Unmanned aerial vehicles (UAVs), or drones, have demonstrated their utility in various applications, including environmental monitoring, agriculture, search and rescue, and aerial filming. Currently, these tasks are mostly performed by individual drones, but there is a growing interest in using teams of autonomous or semi-autonomous UAVs to cover larger areas more efficiently. Researchers are developing technologies to enable the simultaneous deployment and coordination of multiple UAVs for enhanced mission capabilities.
Czech Technical University researchers have introduced a new method for planning minimum-energy paths for UAV teams. This approach considers drones’ battery capacities to minimize energy consumption and optimize flight speed, enabling efficient teamwork in mission environments.
The team aimed to create a computational model that coordinates multiple UAVs to achieve energy-efficient coverage during missions. Unlike previous frameworks, their approach considers optimal flight speeds and individual battery constraints of the UAV team.

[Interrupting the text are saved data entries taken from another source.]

Lemma run_after_merge (ups : list UploadedFile) (w : World) :
  processed_df (session w) = None ->
  existsb unreadable ups = false -> filter accepted ups <> [] ->
  process_uploads ups w =
  finish (select_and_process (length (heap w))
            {| heap := heap w ++ [renamed_merge (map frame_of (filter accepted ups))];
               session := {| combined_df := Some (length (heap w));
                             processed_df := None |};
               messages := (messages w ++ flat_map file_messages ups) ++
                           [SuccessMerged; SuccessRenamed] |}).
Proof.
  intros P U N.
  assert (NU : ups <> []) by (intros ->; now apply N).
  rewrite process_uploads_spec by assumption. rewrite U.
  rewrite merge_and_process_merged;
    [|cbn [dataframes]; intros E; apply map_eq_nil in E; contradiction|reflexivity].
  cbn [dataframes]. rewrite (no_missing_columns ups N).
  unfold merged_world, add_messages. cbn [heap session messages processed_df dataframes].
  now rewrite app_nil_r.
Qed.

Lemma merged_grade_once (ups : list UploadedFile) :
  filter accepted ups <> [] ->
  length (positions GRADE_COLUMN
            (columns (renamed_merge (map frame_of (filter accepted ups))))) = 1.
Proof.
  intros N. unfold renamed_merge, rename, positions. cbn [columns].
  rewrite renamed_grade_positions, concat_columns.
  rewrite positions_from_count by apply union_columns_NoDup.
  destruct (filter accepted ups) as [|f fs] eqn:F; [contradiction|].
  assert (A : accepted f = true).
  { assert (J : In f (filter accepted ups)) by (rewrite F; now left).
    now apply filter_In in J. }
  apply accepted_frame in A as [A _]. rewrite forallb_forall in A.
  assert (X : has_column (concat (map frame_of (f :: fs))) GRADE_COLUMN = true).
  { apply (concat_has_column _ (frame_of f)); [now left|].
    apply (A ORIGINAL_GRADE). simpl; tauto. }
  unfold has_column in X. rewrite concat_columns in X. now rewrite X.
Qed.

Lemma merged_mitroo_count (ups : list UploadedFile) :
  filter accepted ups <> [] ->
  length (positions MITROO_COLUMN
            (columns (renamed_merge (map frame_of (filter accepted ups))))) =
  if existsb (pystr_eqb MITROO_COLUMN) (union_columns (map frame_of (filter accepted ups)))
  then 2 else 1.
Proof.
  intros N. unfold renamed_merge, rename, positions. cbn [columns].
  rewrite renamed_mitroo_count, concat_columns.
  rewrite !positions_from_count by apply union_columns_NoDup.
  destruct (filter accepted ups) as [|f fs] eqn:F; [contradiction|].
  assert (A : accepted f = true).
  { assert (J : In f (filter accepted ups)) by (rewrite F; now left).
    now apply filter_In in J. }
  apply accepted_frame in A as [A _]. rewrite forallb_forall in A.
  assert (X : has_column (concat (map frame_of (f :: fs))) ORIGINAL_MITROO = true).
  { apply (concat_has_column _ (frame_of f)); [now left|].
    apply (A ORIGINAL_MITROO). simpl; tauto. }
  unfold has_column in X. rewrite concat_columns in X. rewrite X.
  destruct (existsb (pystr_eqb MITROO_COLUMN) _); reflexivity.
Qed.

Lemma select_and_process_raises (r : nat) (w : World) :
  length (positions MITROO_COLUMN (columns (deref w r))) <> 1 ->
  exists w', select_and_process r w = Raised w'.
Proof.
  intros L. unfold select_and_process.
  destruct (getitem_list (deref w r) FIXED_COLUMNS) as [sel|] eqn:S; [|now eexists].
  unfold alloc.
  assert (D : forall m x, deref {| heap := heap w ++ [x]; session := session w;
                                   messages := m |} (length (heap w)) = x).
  { intros m x. unfold deref. simpl. apply nth_middle. }
  rewrite D.
  destruct (getitem sel MITROO_COLUMN) as [s|] eqn:G; [|now eexists].
  exfalso. apply (selected_mitroo _ _ _ S) in G as [_ G]. unfold getitem in G.
  destruct (positions MITROO_COLUMN (columns (deref w r))) as [|j [|? ?]];
    try discriminate. now apply L.
Qed.

(** X4: a run with accepted files and no read error ends with a processed
    table exactly when no accepted file has a column that is already
    called "Έτος Εγγραφής"; otherwise the two columns of that name make
    the truncation raise after the merge was reported, and the handler
    empties both session entries. *)
Theorem run_succeeds_iff_registry_label_once (ups : list UploadedFile) (w : World) :
  processed_df (session w) = None ->
  existsb unreadable ups = false -> filter accepted ups <> [] ->
  (processed_df (session (process_uploads ups w)) = Some (S (length (heap w))) <->
   forall f, In f ups -> accepted f = true ->
             has_column (frame_of f) MITROO_COLUMN = false) /\
  (processed_df (session (process_uploads ups w)) = Some (S (length (heap w))) \/
   (session (process_uploads ups w) = {| combined_df := None; processed_df := None |} /\
    exists before,
      messages (process_uploads ups w) =
      before ++ [SuccessMerged; SuccessRenamed; ErrorUnexpected])).
Proof.
  intros P U N. rewrite (run_after_merge ups w P U N).
  set (W := {| heap := heap w ++ [renamed_merge (map frame_of (filter accepted ups))];
               session := {| combined_df := Some (length (heap w));
                             processed_df := None |};
               messages := (messages w ++ flat_map file_messages ups) ++
                           [SuccessMerged; SuccessRenamed] |}).
  assert (DW : deref W (length (heap w)) =
               renamed_merge (map frame_of (filter accepted ups))).
  { unfold deref, W. cbn [heap]. apply nth_middle. }
  assert (EX : existsb (pystr_eqb MITROO_COLUMN)
                 (union_columns (map frame_of (filter accepted ups))) = false <->
               forall f, In f ups -> accepted f = true ->
                         has_column (frame_of f) MITROO_COLUMN = false).
  { split.
    - intros E f I A. destruct (has_column (frame_of f) MITROO_COLUMN) eqn:C;
        [|reflexivity].
      assert (X : has_column (concat (map frame_of (filter accepted ups)))
                             MITROO_COLUMN = true).
      { apply (concat_has_column _ (frame_of f)); [|exact C].
        apply in_map. apply filter_In. auto. }
      unfold has_column in X. rewrite concat_columns in X. congruence.
    - intros A.
      destruct (existsb (pystr_eqb MITROO_COLUMN)
                  (union_columns (map frame_of (filter accepted ups)))) eqn:E;
        [|reflexivity].
      apply existsb_exists in E as [y [I E]]. apply pystr_eqb_eq in E. subst y.
      apply union_columns_In in I as [df [I C]].
      apply in_map_iff in I as [f [<- I]]. apply filter_In in I as [I1 I2].
      apply has_column_In in C. rewrite (A f I1 I2) in C. discriminate. }
  pose proof (merged_mitroo_count ups N) as CM.
  destruct (existsb (pystr_eqb MITROO_COLUMN)
              (union_columns (map frame_of (filter accepted ups)))) eqn:E.
  - destruct (select_and_process_raises (length (heap w)) W) as [w' R].
    { rewrite DW, CM. discriminate. }
    rewrite R. cbn [finish session set_processed set_combined processed_df].
    split.
    + split; [discriminate|]. intros A. apply EX in A. discriminate.
    + right. split; [reflexivity|].
      apply select_and_process_Raised in R as (M & _ & _).
      unfold say. cbn [messages]. rewrite M. unfold W. cbn [messages].
      exists (messages w ++ flat_map file_messages ups).
      now rewrite <- !app_assoc.
  - destruct (select_and_process_succeeds (length (heap w)) W) as [w' D].
    { intros c I. rewrite DW. now apply collected_frames_have_targets. }
    { now rewrite DW, CM. }
    { rewrite DW. now apply merged_grade_once. }
    rewrite D. cbn [finish].
    apply select_and_process_Done in D
      as (sel & mitroo & df1 & grade & df2 & _ & _ & _ & _ & _ & ->).
    cbn [session processed_df]. unfold W. cbn [heap]. rewrite length_app. simpl.
    replace (length (heap w) + 1) with (S (length (heap w))) by lia.
    split; [|now left]. split; [intros _; now apply EX|reflexivity].
Qed.

End SuccessCondition.

Lemma run_succeeds_iff_registry_label_once_witness :
  processed_df (session (process_uploads [file_a; file_b] fresh)) = Some 1.
Proof.
  apply (proj1 (run_succeeds_iff_registry_label_once [file_a; file_b] fresh
                  eq_refl eq_refl ltac:(discriminate))).
  intros f [<-|[<-|[]]] _; reflexivity.
Defined.

(** A workbook with a column already called "Έτος Εγγραφής" is merged and
    then aborts the run. *)
Example registry_label_clash_aborts :
  session (process_uploads [file_a; mitroo_clash_file] fresh) =
    {| combined_df := None; processed_df := None |} /\
  messages (process_uploads [file_a; mitroo_clash_file] fresh) =
    [StatusReading (txt "a.xlsx"); StatusReading (txt "e.xlsx");
     SuccessMerged; SuccessRenamed; ErrorUnexpected].
Proof. split; reflexivity. Qed.

(** ** What the shape of a sheet decides *)

Lemma header_labels_In (i : nat) (hdr : list cell) (c : pystr) :
  In (CText c) hdr -> In c (header_labels i hdr).
Proof.
  revert i; induction hdr as [|x hdr IH]; intros i; simpl; [tauto|].
  intros [->|I]; [now left|right; now apply IH].
Qed.

Lemma read_excel_frame (f : UploadedFile) (r0 hdr : list cell) (recs : list (list cell)) :
  sheet f = Some (r0 :: hdr :: recs) ->
  exists df, read_excel f = Some df /\ columns df = header_labels 0 hdr /\
             length (rows df) = length recs.
Proof.
  intros S. unfold read_excel. rewrite S. simpl. eexists. split; [reflexivity|].
  split; [reflexivity|]. simpl. now rewrite !length_map.
Qed.

(** X5: a sheet of at most one row has no header after the first row is
    skipped, so the file is skipped for missing columns (not reported as
    empty); a sheet with the four labels in its second row and nothing
    below is reported as having no data; with records below it is accepted
    without a message.  None of the three sets the error flag. *)
Theorem sheet_shape_decides_file (f : UploadedFile) (rs : list (list cell)) :
  sheet f = Some rs ->
  unreadable f = false /\
  (length rs <= 1 ->
   accepted f = false /\
   file_messages f = [StatusReading (name f); WarnMissingOriginal (name f)]) /\
  (forall r0 hdr recs,
     rs = r0 :: hdr :: recs ->
     (forall c, In c required_original_cols -> In (CText c) hdr) ->
     (recs = [] ->
      accepted f = false /\
      file_messages f = [StatusReading (name f); WarnNoDataInFile (name f)]) /\
     (recs <> [] ->
      accepted f = true /\ file_messages f = [StatusReading (name f)] /\
      length (rows (frame_of f)) = length recs)).
Proof.
  intros S. split; [unfold unreadable; now rewrite S|]. split.
  - intros L. unfold accepted, file_messages, read_excel. rewrite S.
    destruct rs as [|r0 [|hdr recs]]; simpl in *; try lia; split; reflexivity.
  - intros r0 hdr recs -> Hd.
    destruct (read_excel_frame f r0 hdr recs S) as (df & R & C & L).
    assert (Q : forallb (has_column df) required_original_cols = true).
    { apply forallb_forall. intros c I. apply has_column_In. rewrite C.
      apply header_labels_In. now apply Hd. }
    assert (NC : (length (columns df) =? 0) = false).
    { apply Nat.eqb_neq. intros Z. apply length_zero_iff_nil in Z.
      pose proof (proj1 (forallb_forall _ _) Q ORIGINAL_GRADE) as X.
      rewrite has_column_In, Z in X. apply X. simpl; tauto. }
    unfold accepted, file_messages, frame_of. rewrite R, Q. unfold df_empty.
    rewrite NC, L. cbn [negb orb andb]. split.
    + intros ->. split; reflexivity.
    + intros N. destruct recs; [contradiction|]. repeat split.
Qed.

The researchers approached the allocation of cells to UAVs and their mission planning by formulating the problem as a multiple set traveling salesman problem (MS-TSP). This mathematical problem parallels a scenario where multiple salesmen must visit cities grouped in sets, visiting each set once before returning to their starting point, all at minimal travel cost.
The researchers tested their approach in simulations and a real-world experiment, deploying it on a drone team to monitor a specified area. Their method surpassed previous approaches, enhancing coverage speed and reducing energy consumption by up to 40.4%.
The new approach from this study could enable the use of UAV teams in real-world scenarios, especially for tasks requiring extended flight times like infrastructure inspection, precision agriculture, and environmental monitoring. Nekovář and colleagues have made the underlying code available on GitHub for other researchers to implement and test.
In future studies, they aim to enhance their approach to plan UAV coverage in three dimensions and incorporate localization uncertainty. They also intend to enable recharging and swapping of UAVs during missions, extending the team’s battery lifespan and enabling longer missions.